──────── Extracted records

(** * Patient risk scoring and resilient fetching: a shallow embedding

    This development embeds the JavaScript sources [riskScoring.js],
    [apiClient.js] and [index.js] and proves the properties stated about
    them.

    - Numbers are IEEE binary64 values, represented by their exact rational
      value ([Finite q]) together with [NaN] and the two infinities; the
      sign of zero is not tracked (no operation used here observes it).
      Decimal text is converted by correct rounding (round to nearest,
      ties to even), as the engines do.
    - Strings are sequences of ASCII characters; case mapping and white
      space are the ASCII fragments of the language's definitions.
    - Values received from the API are JSON values: [undefined] (an absent
      property), [null], booleans, numbers, strings, arrays and plain
      objects. *)

From Stdlib Require Import ZArith QArith Qround Bool List String Ascii Lia Lqa
  DecimalString.
Import ListNotations.
Open Scope Z_scope.

(** ** Binary64 numbers *)

Inductive Number : Type :=
| NaN
| Infinity (negative : bool)
| Finite (q : Q).

(** [pow2 k] is the rational [2^k], for any integer [k]. *)
Definition pow2 (k : Z) : Q :=
  if 0 <=? k then inject_Z (2 ^ k) else (1 # Z.to_pos (2 ^ (- k)))%Q.

(** [pow10 k] is the rational [10^k]. *)
Definition pow10 (k : Z) : Q :=
  if 0 <=? k then inject_Z (10 ^ k) else (1 # Z.to_pos (10 ^ (- k)))%Q.

(** [binade x] is the integer [e] with [2^e <= x < 2^(e+1)], for [x > 0]. *)
Definition binade (x : Q) : Z :=
  let e0 := Z.log2 (Qnum x) - Z.log2 (Z.pos (Qden x)) in
  if Qle_bool (pow2 e0) x then e0 else e0 - 1.

(** Nearest integer to [num / den], ties to even ([den > 0]). *)
Definition rne (num den : Z) : Z :=
  let q := num / den in
  let r := num mod den in
  if 2 * r <? den then q
  else if den <? 2 * r then q + 1
  else if Z.even q then q else q + 1.

(** Exponent of the unit in the last place of the binary64 value nearest
    to [x > 0]: 53 significant bits, subnormals below [2^-1022]. *)
Definition ulp_exp (x : Q) : Z := Z.max (binade x - 52) (-1074).

Definition b64_pos (x : Q) : Number :=
  let sh := ulp_exp x in
  let m :=
    if 0 <=? sh then rne (Qnum x) (Z.pos (Qden x) * 2 ^ sh)
    else rne (Qnum x * 2 ^ (- sh)) (Z.pos (Qden x)) in
  let v := (inject_Z m * pow2 sh)%Q in
  if Qle_bool (pow2 1024) v then Infinity false else Finite (Qred v).

Definition num_neg (n : Number) : Number :=
  match n with
  | NaN => NaN
  | Infinity s => Infinity (negb s)
  | Finite q => Finite (- q)%Q
  end.

(** The Number value for a real: the binary64 value nearest to [x]. *)
Definition b64 (x : Q) : Number :=
  match Qnum x with
  | Z0 => Finite 0%Q
  | Zpos _ => b64_pos x
  | Zneg _ => num_neg (b64_pos (- x)%Q)
  end.

Definition of_Z (z : Z) : Number := b64 (inject_Z z).

(** Number literals of the sources. *)
Definition lit (num : Z) (den : positive) : Number := b64 (num # den)%Q.

(** Relational operators; every comparison with [NaN] is false. *)
Definition num_lt (a b : Number) : bool :=
  match a, b with
  | NaN, _ | _, NaN => false
  | Infinity true, Infinity true => false
  | Infinity true, _ => true
  | _, Infinity true => false
  | Infinity false, _ => false
  | _, Infinity false => true
  | Finite x, Finite y => negb (Qle_bool y x)
  end.

Definition num_le (a b : Number) : bool :=
  match a, b with
  | NaN, _ | _, NaN => false
  | _, _ => negb (num_lt b a)
  end.

Definition num_gt (a b : Number) : bool := num_lt b a.
Definition num_ge (a b : Number) : bool := num_le b a.

Definition isNaN (n : Number) : bool :=
  match n with NaN => true | _ => false end.

(** ToBoolean on numbers: zero and [NaN] are falsy. *)
Definition num_truthy (n : Number) : bool :=
  match n with
  | NaN => false
  | Infinity _ => true
  | Finite q => negb (Qeq_bool q 0)
  end.

(** ** Strings *)

Open Scope string_scope.
Open Scope Z_scope.

Definition code (c : ascii) : Z := Z.of_N (N_of_ascii c).

(** [\d]: the ASCII decimal digits. *)
Definition is_digit (c : ascii) : bool := (48 <=? code c) && (code c <=? 57).

Definition digit_value (c : ascii) : Z := code c - 48.

(** White space and line terminators stripped by [trim], [parseInt] and
    [parseFloat]: TAB, LF, VT, FF, CR and SPACE. *)
Definition is_space (c : ascii) : bool :=
  ((9 <=? code c) && (code c <=? 13)) || (code c =? 32).

Definition upper_char (c : ascii) : ascii :=
  if (97 <=? code c) && (code c <=? 122)
  then ascii_of_N (N_of_ascii c - 32) else c.

Fixpoint toUpperCase (s : string) : string :=
  match s with
  | EmptyString => EmptyString
  | String c s' => String (upper_char c) (toUpperCase s')
  end.

Fixpoint trimStart (s : string) : string :=
  match s with
  | EmptyString => EmptyString
  | String c s' => if is_space c then trimStart s' else s
  end.

Fixpoint trimEnd (s : string) : string :=
  match s with
  | EmptyString => EmptyString
  | String c s' =>
      match trimEnd s' with
      | EmptyString => if is_space c then EmptyString else String c EmptyString
      | r => String c r
      end
  end.

Definition trim (s : string) : string := trimEnd (trimStart s).

(** Longest prefix of decimal digits, and what follows it. *)
Fixpoint span_digits (s : string) : string * string :=
  match s with
  | EmptyString => (EmptyString, EmptyString)
  | String c s' =>
      if is_digit c
      then let (d, r) := span_digits s' in (String c d, r)
      else (EmptyString, s)
  end.

(** Value of a digit string read in base ten, most significant first. *)
Fixpoint digits_value_from (acc : Z) (s : string) : Z :=
  match s with
  | EmptyString => acc
  | String c s' => digits_value_from (10 * acc + digit_value c) s'
  end.

Definition digits_value (s : string) : Z := digits_value_from 0 s.

Definition is_empty (s : string) : bool :=
  match s with EmptyString => true | _ => false end.

(** [includes needle s]: [needle] occurs somewhere in [s] (an unanchored
    literal in a regular expression). *)
Fixpoint includes (needle s : string) : bool :=
  prefix needle s ||
  match s with
  | EmptyString => false
  | String _ s' => includes needle s'
  end.

(** [/^\d+$/.test(s)] *)
Definition all_digits (s : string) : bool :=
  let (d, r) := span_digits s in negb (is_empty d) && is_empty r.

(** [s.match(/^(\d+)\/(\d+)$/)]: the two captured groups. *)
Definition match_bp (s : string) : option (string * string) :=
  let (d1, r1) := span_digits s in
  match r1 with
  | String "/"%char r2 =>
      let (d2, r3) := span_digits r2 in
      if negb (is_empty d1) && negb (is_empty d2) && is_empty r3
      then Some (d1, d2) else None
  | _ => None
  end.

(** ** [parseInt(_, 10)] and [parseFloat] on strings *)

Definition signed (neg : bool) (n : Number) : Number :=
  if neg then num_neg n else n.

(** Splits an optional leading sign off. *)
Definition strip_sign (s : string) : bool * string :=
  match s with
  | String "-"%char r => (true, r)
  | String "+"%char r => (false, r)
  | _ => (false, s)
  end.

Definition parseInt10_string (input : string) : Number :=
  let (neg, body) := strip_sign (trimStart input) in
  let (z, _) := span_digits body in
  if is_empty z then NaN else signed neg (of_Z (digits_value z)).

(** Exponent part [e[+-]digits] at the front of [s], zero when absent. *)
Definition exponent_part (s : string) : Z :=
  match s with
  | String c r =>
      if (code c =? 101) || (code c =? 69) then
        let (neg, r') := strip_sign r in
        let (d, _) := span_digits r' in
        if is_empty d then 0
        else if neg then - digits_value d else digits_value d
      else 0
  | EmptyString => 0
  end.

(** The longest prefix of [s] that is an unsigned decimal literal, as
    (integer digits, fraction digits, exponent); [None] when there is none. *)
Definition scan_decimal (s : string) : option (string * string * Z) :=
  let (ip, r1) := span_digits s in
  match r1 with
  | String "."%char r2 =>
      let (fp, r3) := span_digits r2 in
      if is_empty ip && is_empty fp then None
      else Some (ip, fp, exponent_part r3)
  | _ =>
      if is_empty ip then None else Some (ip, EmptyString, exponent_part r1)
  end.

(** Mathematical value of a scanned literal. *)
Definition decimal_value (ip fp : string) (e : Z) : Q :=
  (inject_Z (digits_value (ip ++ fp)) * pow10 (e - Z.of_nat (String.length fp)))%Q.

Definition parseFloat_string (input : string) : Number :=
  let (neg, body) := strip_sign (trimStart input) in
  if prefix "Infinity" body then Infinity neg
  else match scan_decimal body with
       | Some (ip, fp, e) => signed neg (b64 (decimal_value ip fp e))
       | None => NaN
       end.

(** ** [Number::toString]

    The shortest decimal digits [s] (with [k] digits, scaled by
    [10^(n-k)]) that convert back to the number, the closest to it when
    several do, laid out in plain or exponent notation by the size of [n]. *)

Definition num_eqb (a b : Number) : bool :=
  match a, b with
  | Finite x, Finite y => Qeq_bool x y
  | Infinity s, Infinity t => Bool.eqb s t
  | _, _ => false
  end.

(** [decade v] is the integer [n] with [10^(n-1) <= v < 10^n], for a
    positive binary64 value [v]. *)
Definition decade (v : Q) : Z :=
  let a := (binade v * 30103) / 100000 in
  if Qle_bool (pow10 (a + 1)) v then a + 2
  else if Qle_bool (pow10 a) v then a + 1
  else a.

────────────────

• [Work instruction] Please reproduce, exactly as they appear above, the lines from the line containing "(** [includes needle" up to and including the line containing "if is_empty z".

• [Answer for this exercise]
(** [includes needle s]: [needle] occurs somewhere in [s] (an unanchored
    literal in a regular expression). *)
Fixpoint includes (needle s : string) : bool :=
  prefix needle s ||
  match s with
  | EmptyString => false
  | String _ s' => includes needle s'
  end.

(** [/^\d+$/.test(s)] *)
Definition all_digits (s : string) : bool :=
  let (d, r) := span_digits s in negb (is_empty d) && is_empty r.

(** [s.match(/^(\d+)\/(\d+)$/)]: the two captured groups. *)
Definition match_bp (s : string) : option (string * string) :=
  let (d1, r1) := span_digits s in
  match r1 with
  | String "/"%char r2 =>
      let (d2, r3) := span_digits r2 in
      if negb (is_empty d1) && negb (is_empty d2) && is_empty r3
      then Some (d1, d2) else None
  | _ => None
  end.

(** ** [parseInt(_, 10)] and [parseFloat] on strings *)

Definition signed (neg : bool) (n : Number) : Number :=
  if neg then num_neg n else n.

(** Splits an optional leading sign off. *)
Definition strip_sign (s : string) : bool * string :=
  match s with
  | String "-"%char r => (true, r)
  | String "+"%char r => (false, r)
  | _ => (false, s)
  end.

Definition parseInt10_string (input : string) : Number :=
  let (neg, body) := strip_sign (trimStart input) in
  let (z, _) := span_digits body in
  if is_empty z then NaN else signed neg (of_Z (digits_value z)).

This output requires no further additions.